**Your goal**:
Retype word for word the lines of the data below, from the first to the one bearing "[HLink (1, 1, 1)", with that one included.

**Dataset content**:
>>
(** Two domains; the first has a cluster of two nodes and one of a single
    node. *)
Definition two_domains : list (list Z) := [[2; 1]; [1]].
Definition two_domains_links : list hier_edit :=
  [HLink (1, 1, 1) (1, 1, 2) 1; HLink (1, 1, 2) (1, 1, 1) 1;
   HLink (1, 1, 2) (1, 2, 1) 1; HLink (1, 2, 1) (1, 1, 2) 1;
   HLink (1, 1, 1) (2, 1, 1) 1; HLink (1, 1, 2) (2, 1, 1) 2;
   HUnlink (1, 1, 1) (2, 1, 1); HLink (1, 1, 2) (2, 1, 1) 3].

Lemma two_domains_cluster j k :
  cluster (dims_of two_domains) j k -> (j, k) = (1, 1) \/ (j, k) = (1, 2) \/ (j, k) = (2, 1).
Proof.
  intros [[Hj1 Hj2] [Hk1 Hk2]]. change (dD _) with 3 in Hj2.
  assert (j = 1 \/ j = 2) as [-> | ->] by lia.
  - change (dC _ _) with 3 in Hk2. assert (k = 1 \/ k = 2) as [-> | ->] by lia; tauto.
  - change (dC _ _) with 2 in Hk2. assert (k = 1) as -> by lia. tauto.
Qed.

Lemma two_domains_dims : dims_ok (dims_of two_domains).
Proof.
  split; [by vm_compute..| | |by vm_compute].
  - intros j [Hj1 Hj2]. change (dD _) with 3 in Hj2.
    by assert (j = 1 \/ j = 2) as [-> | ->] by lia; vm_compute.
  - intros j k [[= -> ->] | [[= -> ->] | [= -> ->]]]%two_domains_cluster; by vm_compute.
Qed.

(** A link between domains leaves every cluster with a matrix, and no edit
    takes one away. *)
Lemma far_link_allocates d H s t c j k :
  fst (fst s) <> fst (fst t) -> spec_hier_edit d H (HLink s t c) j k <> None.
Proof.
  destruct s as [[X1 Y1] Z1], t as [[X2 Y2] Z2]. simpl. intros Hne.
  by replace (X1 =? X2) with false by lia.
Qed.

Lemma edit_keeps_matrices d H e j k : H j k <> None -> spec_hier_edit d H e j k <> None.
Proof.
  intros Hne. destruct e as [[[X1 Y1] Z1] [[X2 Y2] Z2] c | [[X1 Y1] Z1] [[X2 Y2] Z2]]; simpl;
    destruct (X1 =? X2); [destruct (Y1 =? Y2)| |destruct (Y1 =? Y2)|]; try done;
    by destruct (_ =? _); [try destruct (_ =? _)|].
Qed.

Lemma two_domains_legal : hier_edits_legal (dims_of two_domains) no_matrices two_domains_links.
Proof.
  cbn [hier_edits_legal two_domains_links edit_legal inside]. unfold cluster, domain.
  repeat lazymatch goal with |- _ /\ _ => split end; lazymatch goal with
  | |- forall j k, _ => intros j k _ _; by apply edit_keeps_matrices, far_link_allocates
  | |- _ => by vm_compute
  end.
Qed.

Lemma hier_lookup_gives_first_hop_witness :
  let d := dims_of two_domains in
  let H := spec_hier_edits d no_matrices two_domains_links in
  let A := three_level_address in let junk := (fun _ : Z => 7, fun i : Z => - i) in
  exists r, hier_build two_domains two_domains_links = Ok r /\
    forall j k z t x, inside d (j, k, z) -> H j k = Some x -> target_ok d j k t ->
      target_pos d j k t <> z ->
      exists h, first_hop (sd d j k) (m_cost x) z (target_pos d j k t) h /\
        let answer := lookup_hier A junk (dots [j - 1; k - 1; z - 1]) (dots (target_parts j k t)) r in
        (h = 0 /\ answer = Ok (TCL_OK (Some "-1"%string), Some (-1))) \/
        exists a, hop_address d x j k z h = Some a /\
          answer = (let! n := str2addr A a in Ok (TCL_OK (Some a), Some n)).
Proof.
  cbv zeta. apply (hier_lookup_gives_first_hop two_domains two_domains_links
    three_level_address (fun _ => 7, fun i => - i)).
  - exact two_domains_dims.
  - done.
  - done.
  - exact two_domains_legal.
  - intros j k _. apply (edit_keeps_matrices _ (spec_hier_edits _ _ (take 7 two_domains_links))).
    apply (edit_keeps_matrices _ (spec_hier_edits _ _ (take 6 two_domains_links))).
    by apply far_link_allocates.
Defined.

(** From node 0.0.0: to its neighbour, to the other cluster and to the other
    domain through it, and from node 0.0.1 over the links it has. *)
Lemma two_domains_lookups :
  let junk := (fun _ : Z => 7, fun i : Z => - i) in
  (let! r := hier_build two_domains two_domains_links in
   let! a := lookup_hier three_level_address junk "0.0.0" "0.0.1" r in
   let! b := lookup_hier three_level_address junk "0.0.0" "0.1" r in
   let! c := lookup_hier three_level_address junk "0.0.0" "1" r in
   let! e := lookup_hier three_level_address junk "0.0.1" "1" r in
   let! f := lookup_hier three_level_address junk "1.0.0" "0" r in
   Ok [a; b; c; e; f]) =
  Ok [(TCL_OK (Some "0.0.1"%string), Some 1); (TCL_OK (Some "0.0.1"%string), Some 1);
      (TCL_OK (Some "0.0.1"%string), Some 1); (TCL_OK (Some "1.0.0"%string), Some (2 ^ 21));
      (TCL_OK (Some "-1"%string), Some (-1))].
Proof. vm_compute. done. Qed.

(** The commands of the script, as strings. *)
Lemma two_domains_commands :
  let none argv r := Ok (TCL_ERROR "unknown", r) in
  let run := fold_left (fun m argv => let! '(_, r) := m in
    rl_command none three_level_address (fun _ => 0, fun _ => 0) 15 argv r) in
  match run
    [["r"; "hlevel-is"; "3"]; ["r"; "send-num-of-domains"; "2"];
     ["r"; "send-num-of-clusters"; "2"; "1"]; ["r"; "send-num-of-nodes"; "2"; "1"; "1"];
     ["r"; "hier-insert"; "0.0.0"; "0.0.1"; "1"]; ["r"; "hier-insert"; "0.0.1"; "1.0.0"];
     ["r"; "hier-compute"]; ["r"; "hier-lookup"; "0.0.0"; "1.0.0"]]%string
    (Ok (TCL_OK None, new_RouteLogic)) with
  | Ok (TCL_OK (Some a), _) => a = "0.0.1"%string
  | _ => False
  end.
Proof. vm_compute. done. Qed.

(** A cluster no link touches has no matrix: [hier-compute] reads a pointer
    that was never written. *)
Lemma unlinked_cluster_is_read :
  (let! r := hier_setup [[2; 1]] in
   let! r := hier_insert 1 1 1 1 1 2 1 r in
   hier_compute r) = Fault Uninit.
Proof. vm_compute. done. Qed.

(** [hier-compute] deletes [adj_] and leaves the pointer: [reset] deletes the
    array again. *)
Lemma reset_after_hier_compute :
  (let! r := hier_build two_domains two_domains_links in reset_all r) = Fault Dangling.
Proof. vm_compute. done. Qed.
<<
**Worked solution**:
(** Two domains; the first has a cluster of two nodes and one of a single
    node. *)
Definition two_domains : list (list Z) := [[2; 1]; [1]].
Definition two_domains_links : list hier_edit :=
  [HLink (1, 1, 1) (1, 1, 2) 1; HLink (1, 1, 2) (1, 1, 1) 1;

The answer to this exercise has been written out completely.